How to complete this task
Look below for the line holding "reserved or spent. *)" and the line holding "intros Ha Ht Hjwk.". Transcribe exactly those lines and all lines between them, nothing more.

[Saved data entries]

------

(* ===== verification/AgentMandateFacts.v ===== *)
(** Mandates and the rail, one call at a time: an issued mandate verifies
    offline and is kept as it was signed; a capture repeats under its request
    id. *)
From S2P Require Import Prelude PyTime Decimal Json JsonLogic JsonParse Models Canonical Jose RappiClient Prog AgentRules AgentGate AgentBudget AgentBudgetFacts AgentSpending AgentAudit AgentJws AgentWorld AgentMandate AgentFrame AgentColumns AgentSound.

Section MandateFacts.
Context `{Ed25519}.
Variables (uuid : nat -> string) (scrub_text float_repr : string -> string).
Hypothesis uuid_text : forall n, utf8_text (uuid n) = true.

(** The published key set holds the issuer's key. *)
Lemma verify_token_compact token : verify_token float_repr token = Jws.verify_compact float_repr token (public_key issuer_key).
Proof using Type. unfold verify_token, jwks. cbn [py_item assoc String.eqb Ascii.eqb Bool.eqb rbind]. by rewrite Jws.jwk_back. Qed.

Lemma jwk_back_sorted pub kid : Jws.jwk_to_public (sort_value (Jws.public_jwk pub kid)) = Ok pub.
Proof using Type.
  rewrite <- (Jws.jwk_back pub kid). unfold Jws.jwk_to_public, Jws.public_jwk. by destruct (or_str kid None).
Qed.

Lemma agent_key_sorted claims : storable claims = true -> forall pub kid, (let? cnf := py_item claims "cnf" in py_item cnf "jwk") = Ok (Jws.public_jwk pub kid) ->
  agent_key_from_mandate claims = Ok pub /\ agent_key_from_mandate (sort_value claims) = Ok pub.
Proof using Type.
  intros Hs pub kid Hk. unfold agent_key_from_mandate. destruct claims as [| | | | | | | |kvs]; try done. pose proof (storable_dict _ Hs) as [Hnd _].
  rewrite sorted_item by done. destruct (py_item (VDict kvs) "cnf") as [cnf|] eqn:Ec; [|done]. cbn [rbind] in *. rewrite Hk. cbn [rbind].
  split; [apply Jws.jwk_back|]. pose proof (storable_item _ _ _ Hs Ec) as Sc. destruct cnf as [| | | | | | | |inner]; try done.
  pose proof (storable_dict _ Sc) as [Hnd' _]. rewrite sorted_item by done. rewrite Hk. cbn [rbind]. apply jwk_back_sorted.
Qed.

(** *** What [issue] leaves *)

Definition same_db (w w' : world) : Prop := w_db w' = w_db w.
#[local] Instance same_db_preorder : PreOrder same_db.
Proof using Type. split; [by intros w|]. unfold same_db. intros w1 w2 w3 H12 H23. congruence. Qed.
Lemma db_neutral : neutral w_db.
Proof using Type. by split. Qed.
Lemma db_frame w w' : w_db w' = w_db w -> same_db w w'.
Proof using Type. done. Qed.

Definition issued_as (a : issue_args) (w : world) (r : res issued) (w' : world) : Prop :=
  match r with
  | Ok i => issued_claims a (is_jti i) (now_ts w) = Ok (is_claims i) /\ storable (is_claims i) = true /\
      py_item (is_claims i) "cnf" = Ok (VDict [("jwk"%string, ia_agent_jwk a)]) /\ Jws.sign_compact (is_claims i) issuer_key (Some KID) "mandate+jwt" = Ok (is_token i) /\
      mandates (w_db w') !! is_jti i = Some (issued_row a (jtext (is_claims i)) (is_token i) (now_iso (w_db w)))
  | Raise _ => True
  end.

Lemma issue_run a w : issue_ok a -> timely w -> ends (issue uuid scrub_text a) w (issued_as a w).
Proof using uuid_text.
  intros Ha Ht. unfold issue. apply ends_atomic. unfold new_id, draw, sbind, ret. cbv beta iota. set (jti := ("mdt" +:+ "_" +:+ uuid (w_drawn w))%string).
  apply ends_atomic. unfold gets. pose proof (now_moderate w (S (w_drawn w)) Ht) as Hnow. change (now_ts (set_drawn (S (w_drawn w)) w)) with (now_ts w) in *.
  assert (utf8_text jti = true) as Hj by (unfold jti; rewrite !utf8_app by done; apply uuid_text).
  apply ends_plift; [intros claims Hclaims|done]. apply ends_plift; [intros token Htoken|done].
  destruct (issued_claims_sound a jti (now_ts w) claims Ha Hj Hnow Hclaims) as (Hs & _ & _ & Hcnf & _). rewrite dumps_jtext by done. cbn [plift pbind].
  apply ends_bind. unfold ends at 1. rewrite run_on_db. cbn [atomic run_prog]. unfold insert_mandate. cbn [w_db set_drawn].
  destruct (mandates (w_db w) !! jti) eqn:E; cbn [fst snd]; [done|]. set (w1 := set_db _ _).
  match goal with |- ends ?p w1 _ => assert (does same_db p /\ yields (fun i => i = {| is_jti := jti; is_token := token; is_claims := claims |}) p) as [Hd Hy] end.
  - split; [|apply yields_bind; intros _; apply yields_plift; intros ? _; by apply yields_bind].
    frame db_neutral db_frame idtac. apply does_atomic. intros x. unfold keep_instrument. cbn. by destruct (w_instruments x !! _).
  - eapply ends_weaken; [apply ends_both; [by apply (ends_does same_db _ _ (fun _ w' => same_db w1 w'))|by apply ends_yields]|].
    intros [i|e] w' [Hdb Hi]; [|done]. cbn in Hi. subst i. cbn [issued_as is_jti is_token is_claims]. rewrite (Hdb : w_db w' = w_db w1).
    split_and!; try done. unfold w1. cbn [w_db set_db mandates set_mandates]. apply lookup_insert_eq.
Qed.

(** C25: An issued mandate, offline and online: its token verifies under the
    published key and says what was signed, the agent's key in it is the one it
    was issued to, and the row keeps the token, the same claims, and nothing
    reserved or spent. *)
Theorem issued_mandate_verifies a i w w' pub kid : issue_ok a -> timely w -> ia_agent_jwk a = Jws.public_jwk pub kid ->
  run_prog (issue uuid scrub_text a) w = (Ok i, w') ->
  exists kvs row, is_claims i = VDict kvs /\ verify_token float_repr (is_token i) = Ok (sort_value (VDict kvs)) /\
    (forall k, py_item (sort_value (VDict kvs)) k = (let? v := py_item (VDict kvs) k in Ok (sort_value v))) /\
    agent_key_from_mandate (VDict kvs) = Ok pub /\ agent_key_from_mandate (sort_value (VDict kvs)) = Ok pub /\
    mandates (w_db w') !! is_jti i = Some row /\ mr_token row = Some (is_token i) /\ loads float_repr (mr_claims row) = Ok (VDict kvs) /\
    mr_status row = "active"%string /\ mr_reserved_amount row = "0.00"%string /\ mr_spent_total row = "0.00"%string.
Proof using uuid_text.
  intros Ha Ht Hjwk.
  intros Hrun. pose proof (issue_run a w Ha Ht) as Hi. unfold ends in Hi. rewrite Hrun in Hi. destruct Hi as (Hclaims & Hs & Hcnf & Hsign & Hrow).
  destruct (is_claims i) as [| | | | | | | |kvs] eqn:Hkvs; try done. pose proof (storable_dict _ Hs) as [Hnd _].
  destruct (agent_key_sorted _ Hs pub kid) as [Hk1 Hk2]; [by rewrite Hcnf; cbn; rewrite Hjwk|].
  eexists kvs, _. split; [done|]. split; [rewrite verify_token_compact; eapply Jws.compact_opens; [exact Hsign|by apply storable_decodable]|].
  split; [intros k; by apply sorted_item|]. split; [exact Hk1|]. split; [exact Hk2|]. split; [exact Hrow|]. split_and!; try done. by apply loads_jtext.
Qed.

(** ** The rail *)

Definition first_capture (token_ref : string) (amount currency : pyval) (request : string) (w : world) (r : res pyval) (w' : world) : Prop :=
  match r with
  | Ok answer => exists kvs row, answer = VDict kvs /\ storable answer = true /\ assoc "token_ref" kvs = Some (VStr token_ref) /\
      w_instruments w !! token_ref = Some row /\ in_status row = "active"%string /\
      w_idempotency w' = <[request := {| ik_scope := "rail.capture"; ik_response := jtext answer |}]> (w_idempotency w) /\ w_idempotency w !! request = None
  | Raise _ => w_idempotency w' = w_idempotency w
  end.

Lemma capture_run token_ref amount currency request w : utf8_text token_ref = true -> storable currency = true ->
  (forall text, fmt amount = Ok text -> utf8_text text = true) -> prior_capture request w = None ->
  ends (capture uuid float_repr token_ref amount currency request) w (first_capture token_ref amount currency request w).
Proof using uuid_text.
  intros Href Hcur Hamount Hprior. unfold capture. apply ends_atomic. unfold gets. rewrite Hprior. apply ends_atomic. cbv beta iota.
  destruct (w_instruments w !! token_ref) as [row|] eqn:Erow; [|done]. destruct (String.eqb_spec (in_status row) "active") as [Ha|]; cbn [negb]; [|done].
  apply ends_plift; [intros text Htext|done]. destruct (String.eqb text "0.00"); [done|].
  apply ends_atomic. unfold new_id, draw, sbind, ret. cbv beta iota. set (capture_id := ("cap" +:+ "_" +:+ uuid (w_drawn w))%string).
  apply ends_atomic. cbv beta iota zeta. set (now := stamp (set_drawn (S (w_drawn w)) w)). set (answer := VDict _).
  assert (storable answer = true) as Hs.
  { assert (utf8_text capture_id = true) as Hid by (unfold capture_id; rewrite !utf8_app by done; apply uuid_text).
    assert (utf8_text now = true) as Hnow by apply utf8_isoformat. specialize (Hamount text Htext). apply storable_members; [done|]. by repeat constructor. }
  rewrite dumps_jtext by done. cbn [plift pbind]. apply ends_atomic. unfold insert_new. cbn [w_idempotency set_drawn].
  destruct (w_idempotency w !! request) eqn:Ei; [done|]. eexists _, row. by split_and!.
Qed.

(** A capture that went through answers every later one under its request id,
    whatever token, amount or currency that one names, the token deleted since or
    not: the first answer, marked as a replay, and nothing is charged. *)
Theorem capture_repeats token_ref amount currency request w answer w1 : utf8_text token_ref = true -> storable currency = true ->
  (forall text, fmt amount = Ok text -> utf8_text text = true) -> prior_capture request w = None ->
  run_prog (capture uuid float_repr token_ref amount currency request) w = (Ok answer, w1) ->
  exists kvs, answer = VDict kvs /\ forall w2 token_ref' amount' currency', w_idempotency w2 !! request = w_idempotency w1 !! request ->
    run_prog (capture uuid float_repr token_ref' amount' currency' request) w2 = (Ok (VDict (dict_set "idempotent_replay" (VBool true) kvs)), w2).
Proof using uuid_text.
  intros Href Hcur Hamount Hprior Hrun. pose proof (capture_run token_ref amount currency request w Href Hcur Hamount Hprior) as Hc. unfold ends in Hc.
  rewrite Hrun in Hc. destruct Hc as (kvs & row & -> & Hs & _ & _ & _ & Hw & _). exists kvs. split; [done|]. intros w2 ref2 amount2 currency2 Hk.
  cbn [fst snd] in Hw. rewrite Hw, lookup_insert_eq in Hk. unfold capture. cbn [pbind atomic run_prog gets]. unfold prior_capture. rewrite Hk. cbn [ik_scope ik_response].
  change (String.eqb "rail.capture" "rail.capture") with true. cbv iota. rewrite loads_jtext by done. done.
Qed.
End MandateFacts.
(* ===== verification/AgentRevocation.v ===== *)
(** The kill switch of the rail: once a payment token is deleted, no schedule of
    the agent lane's programs charges it again. *)
From S2P Require Import Prelude PyTime Decimal Json JsonLogic JsonParse Models Canonical Jose RappiClient Prog AgentRules AgentBudget AgentAudit AgentJws AgentWorld AgentMandate AgentMerchant AgentKernel AgentEscalation AgentFrame AgentSaga AgentLane.

Section Token.
Variable ref : string.

Definition deleted (w : world) : Prop := exists row, w_instruments w !! ref = Some row /\ in_status row = "deleted"%string.

(** A kept answer of the rail that charged another token. *)
Definition charged_other (row : idempotency_row) : Prop := exists capture_id amount currency other at_,
  other <> ref /\ ik_scope row = "rail.capture"%string /\
  json_dumps (VDict [("capture_id", VStr capture_id); ("status", VStr "COMPLETED"); ("amount", VStr amount);
                     ("currency", currency); ("token_ref", VStr other); ("captured_at", VStr at_)]%string) = Ok (ik_response row).

(** What every statement does, the token being deleted: it stays so, and no
    charge of it is recorded. *)
Definition uncharged (w w' : world) : Prop :=
  (deleted w -> deleted w') /\
  forall request row, w_idempotency w' !! request = Some row -> w_idempotency w !! request = Some row \/ charged_other row.

#[export] Instance uncharged_preorder : PreOrder uncharged.
Proof using Type.
  split; [by intros w; split; [|left]|]. intros w1 w2 w3 [D12 C12] [D23 C23]. split; [auto|].
  intros request row Hrow. destruct (C23 _ _ Hrow) as [H|H]; [by apply C12|by right].
Qed.

Lemma uncharged_same w w' : w_instruments w' = w_instruments w -> w_idempotency w' = w_idempotency w -> uncharged w w'.
Proof using Type. unfold uncharged, deleted. intros -> ->. split; [done|by left]. Qed.

(** What the token's row becomes when an instrument is written. *)
Lemma uncharged_write token_ref row w : (token_ref = ref -> deleted w -> in_status row = "deleted"%string) ->
  uncharged w (set_instruments (<[token_ref := row]> (w_instruments w)) w).
Proof using Type.
  intros Hrow. split; [|by left]. intros Hd. unfold deleted. cbn. destruct (decide (token_ref = ref)) as [->|Hne].
  - rewrite lookup_insert_eq. exists row. split; [done|by apply Hrow].
  - rewrite lookup_insert_ne by done. exact Hd.
Qed.
Lemma uncharged_new token_ref row w : w_instruments w !! token_ref = None -> uncharged w (set_instruments (<[token_ref := row]> (w_instruments w)) w).
Proof using Type. intros Hn. apply uncharged_write. intros -> (r & Hr & _). congruence. Qed.
End Token.

Section Programs.
Context `{Ed25519} `{JwsLibrary}.
Variables (uuid : nat -> string) (scrub_text float_repr : string -> string) (str_exn : exn -> string) (fuel : nat).
Variable ref : string.
Abbreviation kept := (keeps (uncharged ref) (deleted ref)).

Lemma kept_does {A} (p : prog world A) : does (uncharged ref) p -> kept p.
Proof using Type. intros Hp w Hw. apply (does_rg _ (uncharged ref) p w (deleted ref)); [done| |done|done|done]. intros s s' [Hd _]. exact Hd. Qed.
Lemma kept_db {A} (p : prog db A) : kept (on_db p).
Proof using Type.
  apply kept_does, (does_pzoom _ _ _ _ (fun _ _ => True)); [|intros; by apply uncharged_same]. induction p as [r|X op k IH]; cbn; [done|]. by split.
Qed.
Lemma kept_same {A} (op : st world A) : (forall w, w_instruments (op w).2 = w_instruments w /\ w_idempotency (op w).2 = w_idempotency w) -> kept (atomic op).
Proof using Type. intros Hop. apply kept_does, does_atomic. intros w. destruct (Hop w). by apply uncharged_same. Qed.
Lemma kept_update {V} (view : world -> gmap string V) update key guard f : (forall m w, w_instruments (update m w) = w_instruments w /\ w_idempotency (update m w) = w_idempotency w) ->
  kept (atomic (update_at view update key guard f)).
Proof using Type. intros Hu. apply kept_same. intros w. unfold update_at. destruct (view w !! key); [|done]. destruct (guard _); [apply Hu|done]. Qed.
Lemma kept_insert {V} (view : world -> gmap string V) update key row : (forall m w, w_instruments (update m w) = w_instruments w /\ w_idempotency (update m w) = w_idempotency w) ->
  kept (atomic (insert_new view update key row)).
Proof using Type. intros Hu. apply kept_same. intros w. unfold insert_new. destruct (view w !! key); [done|apply Hu]. Qed.

Lemma kept_bind {A B} (m : prog world A) (f : A -> prog world B) : kept m -> (forall a, kept (f a)) -> kept (pbind m f).
Proof using Type. intros Hm Hf. eapply triple_bind; [apply _|exact Hm|exact Hf|done]. Qed.

Lemma capture_kept token_ref amount currency request : kept (capture uuid float_repr token_ref amount currency request).
Proof using Type.
  unfold capture. apply kept_bind; [by apply kept_same|]. intros [response|].
  { apply kept_does. destruct (loads float_repr response) as [[]|]; done. }
  apply (triple_bind _ _ _ _ _ (fun r w => deleted ref w /\ (token_ref = ref -> exists row, r = Ok (Some row) /\ in_status row = "deleted"%string))).
  - apply triple_atomic; [intros w w' [Hd _]; exact Hd|]. intros w Hw. split; [reflexivity|]. intros w' [Hd _]. split; [by apply Hd|].
    intros ->. destruct Hw as (row & Hr & Hs). exists row. cbn. by rewrite Hr.
  - intros [row|] w [Hw Hrow]; [|by apply (kept_does (praise _))].
    destruct (String.eqb_spec (in_status row) "active") as [Ha|Ha]; cbn [negb]; [|by apply (kept_does (praise _))].
    assert (token_ref <> ref) as Hne by (intros ->; destruct (Hrow eq_refl) as (row' & [= <-] & Hs); congruence).
    clear Ha Hrow. revert w Hw. apply kept_does. apply does_plift. intros text _. destruct (String.eqb text "0.00"); [done|].
    apply does_bind; [apply does_atomic; intros w; by apply uncharged_same|]. intros capture_id. apply does_bind; [by apply does_atomic|]. intros now.
    apply does_plift. intros response Hresponse.
    apply does_bind; [|done]. apply does_atomic. intros w. unfold insert_new. destruct (w_idempotency w !! request) eqn:E; [done|]. split; [done|].
    intros k answer. cbn. destruct (decide (k = request)) as [->|Hk]; [|rewrite lookup_insert_ne by done; by left].
    rewrite lookup_insert_eq. intros [= <-]. right. by exists capture_id, text, currency, token_ref, now.
  - by intros e w [Hw _].
Qed.

#[export] Instance uncharged_lane : LaneInvariant uuid float_repr fuel (uncharged ref) (deleted ref).
Proof using Type.
  split; [apply _|by intros w w' [Hd _]|intros w w' Hs; apply uncharged_same; apply Hs|..]; intros.
  all: try apply kept_db; try (apply kept_update; intros; by split); try (apply kept_insert; intros; by split).
  - apply kept_same. intros w. unfold insert_intent. by destruct (existsb _ _).
  - by apply kept_same.
  - apply kept_does, does_atomic. intros w. unfold keep_instrument. cbn. destruct (w_instruments w !! token_ref) eqn:E; [done|by apply uncharged_new].
  - apply kept_does, does_atomic. intros w. unfold insert_new. destruct (w_instruments w !! token_ref) eqn:E; [done|by apply uncharged_new].
  - apply kept_does. apply does_bind; [|done]. apply does_atomic. intros w. unfold update_at. destruct (w_instruments w !! token_ref) as [row|] eqn:E; [|done].
    destruct (String.eqb _ _); [|done]. by apply uncharged_write.
  - apply capture_kept.
Qed.

Variable registry : list (string * merchant_port).
Variables (token_key : Key) (token_kid : string) (capture_dry_run : bool).
Hypothesis merchants : Forall (fun kp => merchant_kept (uncharged ref) (deleted ref) kp.2) registry.

(** A revocation that answers [True] has deleted the token its mandate names. *)
Lemma revoke_deletes jti actor reason row kvs w : mandates (w_db w) !! jti = Some row -> loads float_repr (mr_claims row) = Ok (VDict kvs) ->
  assoc "payment_method_ref" kvs = Some (VStr ref) ->
  ends (revoke uuid scrub_text float_repr jti actor reason) w (fun r w' => r = Ok true -> deleted ref w').
Proof using Type.
  intros Hrow Hload Href. unfold revoke. apply ends_bind. unfold ends at 1. rewrite run_on_db. cbn [atomic run_prog]. unfold update_mandate. rewrite Hrow.
  cbn [fst snd]. apply ends_bind. unfold ends at 1. rewrite run_on_db. cbn. rewrite lookup_insert_eq. cbn. rewrite Hload. cbn [plift pbind pret]. unfold payment_ref. rewrite Href.
  cbn [override from_option truthy]. match goal with |- ends _ ?x _ => set (w1 := x) end. clearbody w1. unfold ends.
  assert (Hlog : forall (b : bool) a w2, (b = true -> deleted ref w2) ->
    (run_prog (_ <~ atomic (append_event uuid scrub_text a) ; pret b) w2).1 = Ok true -> deleted ref (run_prog (_ <~ atomic (append_event uuid scrub_text a) ; pret b) w2).2).
  { intros b a w2 Hb. cbn [atomic pbind run_prog]. destruct (append_writes uuid scrub_text a w2) as (t & n & Hw).
    destruct (append_event uuid scrub_text a w2) as [[r|e] w3]; cbn in *; subst w3; [|done]. intros [= ->]. by apply Hb. }
  destruct (truthy_str ref); [|by apply (Hlog false)]. cbn [sql_text plift pbind]. unfold delete_token. cbn. unfold update_at.
  destruct (w_instruments w1 !! ref) as [irow|] eqn:Ei; [|by apply (Hlog false)]. destruct (String.eqb _ _); [|by apply (Hlog false)].
  apply (Hlog true). intros _. eexists. cbn. by rewrite lookup_insert_eq.
Qed.

(** C5: Once a mandate has been revoked and the rail has deleted its payment token,
    the token stays deleted and no charge of it is recorded, whatever programs of
    the lane run afterwards, interleaved in any way, the other revocations and
    the writes that bring a status back included: the only answers the rail
    records charged other tokens. *)
Theorem revocation_final jti actor reason row kvs w0 schedule pool : mandates (w_db w0) !! jti = Some row ->
  loads float_repr (mr_claims row) = Ok (VDict kvs) -> assoc "payment_method_ref" kvs = Some (VStr ref) ->
  (run_prog (revoke uuid scrub_text float_repr jti actor reason) w0).1 = Ok true -> Forall (lane_program uuid scrub_text float_repr str_exn fuel registry token_key token_kid capture_dry_run) pool ->
  let w := (run_prog (revoke uuid scrub_text float_repr jti actor reason) w0).2 in
  let w' := (interleave schedule pool w).2 in
  deleted ref w' /\ forall request answer, w_idempotency w' !! request = Some answer -> w_idempotency w !! request = Some answer \/ charged_other ref answer.
Proof using merchants.
  intros Hrow Hload Href Htrue Hpool w w'. pose proof (revoke_deletes jti actor reason row kvs w0 Hrow Hload Href Htrue) as Hd. fold w in Hd.
  destruct (lane_schedule uuid scrub_text float_repr str_exn fuel (uncharged ref) (deleted ref) registry token_key token_kid capture_dry_run merchants schedule pool w Hd Hpool) as [H1 [_ H2]].
  by split.
Qed.
End Programs.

------

Answer space
    reserved or spent. *)
Theorem issued_mandate_verifies a i w w' pub kid : issue_ok a -> timely w -> ia_agent_jwk a = Jws.public_jwk pub kid ->
  run_prog (issue uuid scrub_text a) w = (Ok i, w') ->
  exists kvs row, is_claims i = VDict kvs /\ verify_token float_repr (is_token i) = Ok (sort_value (VDict kvs)) /\
    (forall k, py_item (sort_value (VDict kvs)) k = (let? v := py_item (VDict kvs) k in Ok (sort_value v))) /\
    agent_key_from_mandate (VDict kvs) = Ok pub /\ agent_key_from_mandate (sort_value (VDict kvs)) = Ok pub /\
    mandates (w_db w') !! is_jti i = Some row /\ mr_token row = Some (is_token i) /\ loads float_repr (mr_claims row) = Ok (VDict kvs) /\
    mr_status row = "active"%string /\ mr_reserved_amount row = "0.00"%string /\ mr_spent_total row = "0.00"%string.
Proof using uuid_text.
  intros Ha Ht Hjwk.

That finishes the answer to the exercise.